Breakthrough-Energy / PreREISE

Generate input data for scenario framework
https://breakthrough-energy.github.io/docs/
MIT License
20 stars 28 forks source link

Bug report: EIA API for demand data is timing out #322

Open victoriahunt opened 1 year ago

victoriahunt commented 1 year ago

:beetle:

Bug summary

The EIA API is proposed to be used for demand data for the HIFLD Project as described in Issue #293 I am trying to retrieve data for the list of BAs created in issue #241 During the week of Oct 31 - Nov 4, I have been attempting to use the EIA API, with varying degrees of success due to it timing out at unpredictable intervals, while trying to retrieve data for that BA list. When it times out, it throws an error. It is also slow, taking >10 minutes per BA in some cases.

Code for reproduction

import getpass
import pandas as pd
import from prereise.gather.demanddata.eia.get_eia_data import get_ba_demand

start = pd.to_datetime('2016-01-01 00:00:00')
end = pd.to_datetime('2016-12-31 23:00:00')

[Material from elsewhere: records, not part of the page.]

(* ===== verification/_CoqProject ===== *)
-Q . S2P
Prelude.v
Io.v
Paths.v
Workspace.v
Config.v
ConfigFacts.v
StructuredJson.v
StructuredJsonFacts.v
Compaction.v
CompactionStore.v
Capability.v
EffectiveCapabilities.v
ToolProfile.v
ToolProfileFacts.v
Protocol.v
ProtocolFacts.v
BridgeClient.v
BridgeClientFacts.v
Json.v
RequestGuard.v
RequestGuardFacts.v
ConfigStore.v
ConfigStoreFacts.v
Normalization.v
SessionRouter.v
Credentials.v
ResponseStream.v
ResponseStreamFacts.v
ResponseItems.v
Replay.v
ReplayFacts.v
Connection.v
ToolSurface.v
Dispatch.v
DispatchFacts.v
ManualCompaction.v
ToolActivation.v
ToolActivationFacts.v
Tools.v
ToolsFacts.v
Render.v
Approval.v
Settings.v
SettingsFacts.v
Runtime.v
RuntimeFacts.v
Launch.v
LaunchFacts.v
Diagnostics.v
DiagnosticsFacts.v
Overlay.v
OverlayFacts.v
Extension.v
ExtensionFacts.v
Decimal.v
CompactionUi.v
SystemPrompt.v
ToolRenderer.v
ToolRendererFacts.v
BridgeControl.v
BridgeControlFacts.v
BridgeStream.v
BridgeStreamFacts.v
JsRegex.v
Redaction.v
LocalNative.v
LocalNativeFacts.v
Vendor.v
VendorRepo.v
VendorFacts.v
VendorSync.v
BridgeLaunchFacts.v
Sbom.v
Package.v
PackageFacts.v
SchemaCheck.v
Architecture.v
PackageVerify.v
Toolchain.v
PiFork.v
Definition validateConfigForSave (value : jsval) (context : ConfigCapabilityContext) :
    outcome ConfigurationError CodexConfig :=
  config ← parseConfig value;
  match pushed (collectCapabilityIssues config context) with
  | [] => Ret config
  | issues => Throw (configuration_error issues)
  end.

(** ** Three-state evaluation *)

Definition evaluation (path : string) (a : SettingAvailability) : ConfigSettingEvaluation :=
  {| eval_path := path; eval_availability := a |}.

Definition evaluateBackgroundSessions (config : CodexConfig) (context : ConfigCapabilityContext) :=
  evaluation "tools.backgroundSessions"
    (if is_false (backgroundSessionsAvailable context) then
       setting_unsupported "Unavailable: no complete managed-session route exists"
     else if is_true_opt (backgroundSessionsAvailable context) ||
             is_undefined (shellSurface context) ||
             bool_decide (shellSurface context = Some unified_exec) then
       if backgroundSessions (tools config) then setting_enabled
       else setting_disabled "Disabled: managed sessions terminate or remain unavailable"
     else setting_unsupported "Unavailable: the current model has no managed-session route").

Definition evaluateOptionalTool (path : string) (value : AutoOrOff)
    (capabilities : option (gset string)) (capability unsupportedReason : string)
    (effectiveAvailable : option bool) :=
  evaluation path
    (if bool_decide (value = off) then setting_disabled "Disabled by configuration"
     else if is_false effectiveAvailable then
       setting_unsupported "Unavailable: no complete route exists"
     else if lacks capabilities capability then setting_unsupported unsupportedReason
     else setting_enabled).

Definition evaluateTransport (config : CodexConfig) (context : ConfigCapabilityContext)
    (capabilities : option (gset string)) :=
  evaluation "codex.transport.mode"
    (if is_false (transportAvailable context) then
       setting_unsupported "Unavailable: no complete transport exists"
     else match transport_mode (codex config) with
     | transport_sse =>
         if lacks capabilities "responses_sse" then
           setting_unsupported "Unavailable: bridge does not advertise responses_sse"
         else setting_enabled
     | transport_auto =>
         if is_false (providerSupportsWebsockets context) then
           if lacks capabilities "responses_sse" then
             setting_unsupported "Unavailable: neither WebSocket nor SSE transport is available"
           else setting_disabled "WebSocket unavailable for this provider; SSE will be used"
         else if lacks capabilities "responses_websocket" && lacks capabilities "responses_sse" then
           setting_unsupported "Unavailable: bridge does not advertise Responses transport"
         else setting_enabled
     end).

Definition evaluateWebSearch (config : CodexConfig) (capabilities : option (gset string))
    (effectiveAvailable : option bool) :=
  evaluation "codex.webSearch.mode"
    (if bool_decide (webSearch_mode (codex config) = search_disabled) then
       setting_disabled "Disabled by configuration"
     else if is_false effectiveAvailable then
       setting_unsupported "Unavailable: no complete route exists"
     else if lacks capabilities "standalone_web_search" && lacks capabilities "hosted_web_search" then
       setting_unsupported "Unavailable: bridge does not advertise a web search surface"
     else setting_enabled).

Definition evaluateCompaction (config : CodexConfig) (context : ConfigCapabilityContext)
    (capabilities : option (gset string)) :=
  evaluation "codex.compaction.mode"
    (if bool_decide (compaction_mode (compaction (codex config)) = mode_off) then
       setting_disabled "Disabled by configuration"
     else if is_false (manualCompactionAvailable context) then
       setting_unsupported "Unavailable: no complete route exists"
     else if lacks capabilities "remote_compaction_v2" && lacks capabilities "compact_endpoint" then
       setting_unsupported "Unavailable: bridge does not advertise an official compaction path"
     else if is_false (remoteCompactionV2 context) && is_false (compactEndpoint context) then
       setting_unsupported "Unavailable: provider has no official compaction path"
     else setting_enabled).

Definition evaluateAutoCompactTokenLimit (config : CodexConfig) (context : ConfigCapabilityContext) :=
  evaluation "codex.compaction.autoCompactTokenLimit"
    match compaction (codex config) with
    | compaction_off => setting_disabled "Compaction is off"
    | compaction_auto limit_model =>
        if bool_decide (modelAutoCompactTokenLimit context = Some None) then
          setting_unsupported "Unavailable: model metadata has no auto-compact limit"
        else setting_enabled
    | compaction_auto (limit_tokens n) =>
        match contextWindow context with
        | Some w =>
            if num_geb n w then
              setting_unsupported "Unavailable: threshold must be below the model context window"
            else setting_enabled
        | None => setting_enabled
        end
    end.
(* ===== verification/Compaction.v ===== *)
(** * Compaction

    [src/src/application/compaction.ts]: the remote compaction checkpoint and
    its validator, the process-local accounting store, the coordinator of the
    compaction phases and the compaction threshold.

    Values are plain data here: [StructuredJson] covers what
    [isStrictPlainRecord], [isStrictJsonArray] and [isStrictJsonValue] reject
    besides, and [structuredClone] and [Object.freeze] are the identity. *)

From S2P Require Import Prelude Config StructuredJson.

(** ** Data *)

Inductive BindingKind := jwt_account | credential.
#[export] Instance BindingKind_eq_dec : EqDecision BindingKind. Proof. solve_decision. Defined.
#[export] Program Instance BindingKind_literal : Literal BindingKind :=
  {| literal_name a := match a with
       jwt_account => "jwt_account" | credential => "credential" end |}.
Next Obligation. solve_literal. Defined.

Record CodexAuthenticationBindingV1 := {
  binding_kind : BindingKind;
  fingerprint : string }.

Record CodexCompactionIdentity := {
  sessionFingerprint : string;
  providerId : string;
  api : string;
  baseUrl : string;
  modelId : string;
  authenticationBinding : CodexAuthenticationBindingV1 }.

Record NormalizedUsage := {
  inputTokens : jsnum;
  outputTokens : jsnum;
  cachedInputTokens : jsnum;
  reasoningTokens : option jsnum }.

Inductive Implementation := remote_v2 | compact_endpoint.
#[export] Instance Implementation_eq_dec : EqDecision Implementation.
Proof. solve_decision. Defined.
#[export] Program Instance Implementation_literal : Literal Implementation :=
  {| literal_name a := match a with
       remote_v2 => "remote_v2" | compact_endpoint => "compact_endpoint" end |}.
Next Obligation. solve_literal. Defined.

(** [kind] and [version] have one value each and are not kept. *)
Record CodexRemoteCompactionCheckpointV1 := {
  cp_identity : CodexCompactionIdentity;
  checkpointId : string;
  coveredEntryId : string;
  implementation : Implementation;
  cp_output : list jsval;
  tokensBefore : jsnum;
  cp_usage : option NormalizedUsage }.

#[export] Instance binding_eq_dec : EqDecision CodexAuthenticationBindingV1.
Proof. solve_decision. Defined.
#[export] Instance identity_eq_dec : EqDecision CodexCompactionIdentity.
Proof. solve_decision. Defined.
#[export] Instance usage_eq_dec : EqDecision NormalizedUsage.
Proof. solve_decision. Defined.
#[export] Instance checkpoint_eq_dec : EqDecision CodexRemoteCompactionCheckpointV1.
Proof. solve_decision. Defined.
Definition table_step (op : store_op) (T : tables) : store_result * tables :=
  match op with
  | OpContext s i => let '(r, t) := t_context i (T s) in (ResSnapshot r, upd s t T)
  | OpRecord s i e => let '(b, t) := t_record i e (T s) in (ResBool b, upd s t T)
  | OpInvalidate s => (ResVoid, upd s (t_invalidate (T s)) T)
  | OpDispose s => (ResVoid, upd s (t_dispose (T s)) T)
  | OpDisposeAll => (ResVoid, λ s, t_disposeAll (T s))
  | OpWarn s i => let '(b, t) := t_warn i (T s) in (ResBool b, upd s t T)
  | OpWarnSession s => let '(b, t) := t_warn_session (T s) in (ResBool b, upd s t T)
  end.

Fixpoint table_run (ops : list store_op) (T : tables) : list store_result * tables :=
  match ops with
  | [] => ([], T)
  | op :: ops =>
      let '(r, T) := table_step op T in
      let '(rs, T) := table_run ops T in (r :: rs, T)
  end.

(** Session ids without NUL; identities as the validators leave them. *)
Definition clean_op (op : store_op) : Prop :=
  match op with
  | OpContext s i | OpRecord s i _ | OpWarn s i => clean_session s ∧ clean_identity i
  | OpInvalidate s | OpDispose s | OpWarnSession s => clean_session s
  | OpDisposeAll => True
  end.

(** The store holds, under its joined keys, the table of a session. *)
Record session_rep (st : CodexCompactionStore) (s : string) (t : session_table) : Prop := {
  rep_generation : accountingGenerations st !! s = t_generation t;
  rep_active : activeAccountingIdentities st !! s = identityKey <$> t_active t;
  rep_active_clean i : t_active t = Some i → clean_identity i;
  rep_usage i : clean_identity i → accounting st !! accountingKey s i = t_usage t !! i;
  rep_usage_gen i e : t_usage t !! i = Some e → generation e = t_gen t;
  rep_warned i : clean_identity i → accountingKey s i ∈ warningKeys st ↔ i ∈ t_warned t;
  rep_warned_session :
    (session_prefix s ++ "<inactive>")%string ∈ warningKeys st ↔ t_warned_session t = true }.

Definition represents (st : CodexCompactionStore) (T : tables) : Prop :=
  ∀ s, clean_session s → session_rep st s (T s).

(** ** The simulation *)

Lemma rep_gen st s t : session_rep st s t → generation_of st s = t_gen t.
Proof. intros Hr. unfold generation_of, t_gen. by rewrite (rep_generation _ _ _ Hr). Qed.

(** Nothing the session reads has changed. *)
Record same_session (st st' : CodexCompactionStore) (s : string) : Prop := {
  same_generation : accountingGenerations st' !! s = accountingGenerations st !! s;
  same_active : activeAccountingIdentities st' !! s = activeAccountingIdentities st !! s;
  same_usage i : accounting st' !! accountingKey s i = accounting st !! accountingKey s i;
  same_warned t : (session_prefix s ++ t)%string ∈ warningKeys st' ↔
                  (session_prefix s ++ t)%string ∈ warningKeys st }.

Lemma session_rep_same st st' s t : same_session st st' s → session_rep st s t → session_rep st' s t.
Proof.
  intros [Hg Ha Hu Hw] [Hg' Ha' Hc Hu' Hug Hw' Hws']. constructor; try done.
  - by rewrite Hg.
  - by rewrite Ha.
  - intros i Hi. rewrite Hu. by apply Hu'.
  - intros i Hi. unfold accountingKey. rewrite Hw. by apply Hw'.
  - by rewrite Hw.
Qed.

Lemma represents_upd st st' T s t :
  represents st T → clean_session s →
  (∀ s', clean_session s' → s' ≠ s → same_session st st' s') →
  session_rep st' s t → represents st' (upd s t T).
Proof.
  intros HT Hs Hsame Ht s' Hs'. unfold upd. destruct (String.eqb_spec s s') as [<-|Hne]; [done|].
  eapply session_rep_same; [by apply Hsame|by apply HT].
Qed.

Lemma drop_session_lookup {A} s s' t (m : gmap string A) :
  clean_session s → clean_session s' →
  drop_session s m !! (session_prefix s' ++ t)%string =
    if decide (s = s') then None else m !! (session_prefix s' ++ t)%string.
Proof.
  intros Hs Hs'. unfold drop_session. rewrite map_lookup_filter. simpl.
  rewrite session_prefix_iff by done. destruct (m !! _); simpl; [|by case_decide].
  case_decide; subst.
  - rewrite bool_decide_eq_true_2 by done. by rewrite option_guard_False.
  - rewrite bool_decide_eq_false_2 by done. by rewrite option_guard_True.
Qed.

Lemma drop_warnings s s' t (m : gset string) :
  clean_session s → clean_session s' →
  (session_prefix s' ++ t)%string ∈ filter (λ k, starts_with (session_prefix s) k = false) m ↔
  s ≠ s' ∧ (session_prefix s' ++ t)%string ∈ m.
Proof.
  intros Hs Hs'. rewrite elem_of_filter, session_prefix_iff by done. by rewrite bool_decide_eq_false.
Qed.

Lemma accountingKey_ne s s' i i' : clean_session s → clean_session s' → s ≠ s' →
  accountingKey s i ≠ accountingKey s' i'.
Proof. intros ?? Hne Heq. unfold accountingKey in Heq. by apply session_keys_inj in Heq as [-> _]. Qed.

Lemma accountingKey_inj s i i' : clean_session s → clean_identity i → clean_identity i' →
  accountingKey s i = accountingKey s i' → i = i'.
Proof. intros ??? [_ ?]%session_keys_inj; [by apply identityKey_inj_clean|done..]. Qed.

(** *** Invalidation, disposal *)

Lemma invalidate_same st s s' : clean_session s → clean_session s' → s' ≠ s →
  same_session st (invalidateContextAccounting s st) s'.
Proof.
  intros Hs Hs' Hne. constructor; simpl; try done.
  - by rewrite lookup_insert_ne.
  - intros i. unfold accountingKey. rewrite drop_session_lookup by done. by rewrite decide_False.
Qed.
(* ===== verification/EffectiveCapabilities.v ===== *)
(** * EffectiveCapabilities

    [src/src/application/resolve-effective-capabilities.ts]: the resolution
    of one model's capabilities through the native runtime, its cache, and the
    projections the settings use. *)

From S2P Require Import Prelude Config StructuredJson Compaction Capability.

(** ** Data *)

Definition SUPPLEMENTAL_SESSION_INSTRUCTIONS : string :=
  "Use shell_command for bounded commands. For commands expected to remain running after the initial yield or that require later input, use exec_command, retain its session_id, and poll or write through write_stdin until the process exits.".

Inductive CompactionImplementation := impl_remote_v2 | impl_compact_endpoint.
#[export] Instance CompactionImplementation_eq_dec : EqDecision CompactionImplementation.
Proof. solve_decision. Defined.

Record ShellCapability := {
  primary : ShellSurface;
  bounded : Availability;
  sessions : Availability;
  sh_sessionSurface : SessionSurface }.

Record CompactionCapability := {
  manual : Availability;
  automatic : Availability;
  modelThreshold : option jsnum;
  threshold : option jsnum;
  comp_implementation : option CompactionImplementation }.
(* ===== verification/ToolProfileFacts.v ===== *)
(** * ToolProfileFacts

    Switching to the Codex profile and back gives the host its own tools
    again, and while the profile is on no Pi core tool and no managed tool of
    foreign origin is active. *)

From S2P Require Import Prelude Config Capability ToolProfile.

(** ** Name lists *)

Lemma core_not_managed n : isPiCoreAgentToolName n = true → isManagedToolName n = false.
Proof.
  unfold isPiCoreAgentToolName. rewrite js_elem_spec. unfold PI_CORE_AGENT_TOOL_NAMES.
  rewrite !elem_of_cons, elem_of_nil. intros Hn. repeat destruct Hn as [->|Hn]; done.
Qed.

Lemma additive_iff n : is_additive n = true ↔
  isPiCoreAgentToolName n = false ∧ isManagedToolName n = false.
Proof. unfold is_additive. by rewrite andb_true_iff, !negb_true_iff. Qed.

Lemma elem_of_orderedUnique n l : n ∈ orderedUnique l ↔ n ∈ l.
Proof. unfold orderedUnique. rewrite elem_of_dedup, elem_of_nil. tauto. Qed.

Lemma NoDup_orderedUnique l : NoDup (orderedUnique l).
Proof. apply NoDup_dedup. Qed.

Lemma orderedUnique_id l : NoDup l → orderedUnique l = l.
Proof. intros Hl. apply dedup_id; [done|]. intros x _. apply not_elem_of_nil. Qed.

Definition keeps (f : string → bool) (l : list string) : list string := filter (λ n, f n = true) l.
(* ===== verification/BridgeClientFacts.v ===== *)
(** * BridgeClientFacts

    In every reachable state of the client each request is pending or settled
    exactly once, a closed client has nothing pending, the set of ignored
    identifiers is bounded, and aborting a request neither fails the
    connection nor lets its late messages through. *)

From S2P Require Import Prelude Protocol BridgeClient.

(** ** Invariant *)

Definition settled_ids (c : client) : list string := (settlements c).*1.

Record accounted (c : client) : Prop := {
  ac_once : NoDup (settled_ids c);
  ac_issued id : id ∈ issued c ↔ id ∈ settled_ids c ∨ is_Some (pending c !! id);
  ac_apart id : id ∈ settled_ids c → pending c !! id = None;
  ac_ignored id : id ∈ ignoredRequestIds c → id ∈ settled_ids c;
  ac_bound : size (ignoredRequestIds c) ≤ maximumIgnoredRequestIds }.

Definition invariant (c : client) : Prop :=
  accounted c ∧ (closed c = true → pending c = ∅).

(** The parts of a state the accounting reads. *)
Lemma accounted_ext c c' :
  pending c' = pending c → settlements c' = settlements c → issued c' = issued c →
  ignoredRequestIds c' = ignoredRequestIds c → accounted c → accounted c'.
Proof. intros Hp Hs Hi Hg [? ? ? ? ?]. constructor; unfold settled_ids in *; rewrite ?Hp, ?Hs, ?Hi, ?Hg; done. Qed.

Lemma settle_flags id s c :
  closed (settle_pending id s c) = closed c ∧ ready (settle_pending id s c) = ready c ∧
  ignoredRequestIds (settle_pending id s c) = ignoredRequestIds c ∧
  handshake (settle_pending id s c) = handshake c ∧ issued (settle_pending id s c) = issued c.
Proof. unfold settle_pending. by destruct (pending c !! id). Qed.

Lemma settle_pending_pending id s c :
  pending (settle_pending id s c) = delete id (pending c).
Proof.
  unfold settle_pending. destruct (pending c !! id) eqn:Hp; [done|].
  by rewrite delete_id.
Qed.

Lemma settle_settled id s c x :
  x ∈ settled_ids (settle_pending id s c) ↔
  x ∈ settled_ids c ∨ (x = id ∧ is_Some (pending c !! id)).
Proof.
  unfold settle_pending, settled_ids. destruct (pending c !! id) eqn:Hp; simpl.
  - rewrite fmap_app, elem_of_app. simpl. rewrite list_elem_of_singleton.
    split; [intros [?| ->]; eauto|intros [?|[-> _]]; auto].
  - split; [auto|]. intros [?|[_ [? [=]]]]; done.
Qed.

Lemma settle_accounted id s c : accounted c → accounted (settle_pending id s c).
Proof.
  intros [Ho Hi Ha Hg Hb]. destruct (settle_flags id s c) as (_ & _ & Hig & _ & His).
  constructor.
  - unfold settle_pending, settled_ids. destruct (pending c !! id) eqn:Hp; [|done]. simpl.
    rewrite fmap_app. apply NoDup_app. split_and!; [done| |apply NoDup_singleton].
    intros x Hx ->%list_elem_of_singleton. apply Ha in Hx. simpl in Hx. congruence.
  - intros x. rewrite His, Hi, settle_settled, settle_pending_pending.
    destruct (decide (id = x)) as [->|Hne]; [rewrite lookup_delete_eq|rewrite lookup_delete_ne by done].
    + split; [intros [?|?]; auto|]. intros [[?|[_ ?]]|[? [=]]]; auto.
    + split; [intros [?|?]; auto|]. intros [[?|[-> _]]|?]; auto; done.
  - intros x Hx%settle_settled. rewrite settle_pending_pending.
    destruct (decide (id = x)) as [->|Hne]; [apply lookup_delete_eq|].
    rewrite lookup_delete_ne by done. destruct Hx as [Hx|[-> _]]; [by apply Ha|done].
  - intros x. rewrite Hig, settle_settled. auto.
  - by rewrite Hig.
Qed.

Lemma settle_handshake_frame s c :
  pending (settle_handshake s c) = pending c ∧ settlements (settle_handshake s c) = settlements c ∧
  issued (settle_handshake s c) = issued c ∧ closed (settle_handshake s c) = closed c ∧
  ignoredRequestIds (settle_handshake s c) = ignoredRequestIds c ∧
  ready (settle_handshake s c) = ready c.
Proof. unfold settle_handshake. by destruct (handshake c) as [[? []]|]. Qed.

key = getpass.getpass(prompt='api_key=')
 #BA shp list is list of BAs from 
get_ba_demand(ba_shplist, start, end, key)`

# #

Actual outcome

Screen Shot 2022-11-04 at 3 31 55 PM Other possible error I've observed: IncompleteRead: IncompleteRead(303104 bytes read)

# #

Expected outcome

What it looks like downloading data from the API: Screen Shot 2022-11-04 at 4 00 03 PM

Additional context

There are multiple warnings that may be contributing to these issues that appear on the API site as of Nov 4, 2022. There is a 'scheduled maintenance' on Nov 4, but the issue happened other days this week also. There is a likely more important warning "Notice: EIA will discontinue support for its legacy API (APIv1) in November, 2022. Excel add-in v1 sheets will continue to function as they are. Please refer to our documentation for the APIv2 interaction methods and our APIv2 query browser to view the data." This second warning may be contributing to the issues with the API and likely requires a long term fix. Screen Shot 2022-11-04 at 4 04 17 PM

BainanXia commented 1 year ago

Based on the discussion with @victoriahunt , the bug is induced by unknown issue of the current EPA API which make the download process unstable. According to the official notice, EPA APIv2 has been released and the support of the current API will be discontinued after Nov. 2022. Hence, we will need to update the download function in the code base to reflect the change. According to the documentation of APIv2, it seems all we need to do is update the URL from "http://api.eia.gov/series/?api_key=" to "http://api.eia.gov/v2/series/?api_key=". However, it hasn't been tested yet.

victoriahunt commented 1 year ago

@BainanXia Unfortunately I have some new evidence that simply updating URL doesn't work. I tried updating the API to the new url and I got the following error, running the eastern_demand_v5_demo notebook, otherwise unchanged on develop branch: Screen Shot 2022-11-08 at 10 23 54 AM

rouille commented 1 year ago

The documentation for the new API can be found here. The route has changed. It seems that demand data can be found through: https://api.eia.gov/v2/electricity/rto/region-sub-ba-data/?api_key=

It looks like only data from 06/15/2018 and later are available

Screen Shot 2022-11-08 at 1 12 41 PM
victoriahunt commented 1 year ago

Looping through the BAs one at a time works with a short 'sleep' pause as follows (using the old API URL).


for i in range(0,len(ba_shplist)):
    ba = ba_shplist[i]
    ba_shp_list = [ba]
    temp = get_ba_demand(ba_shp_list, start, end, key)
    listname.append(temp)
    time.sleep(20)

Note that it takes between one and two minutes on average per BA using this code on my device, so running through 120+ BAs takes more than 2 hours -- but it doesn't time out. Of course this may not work if/once the API URL support is dropped by EIA.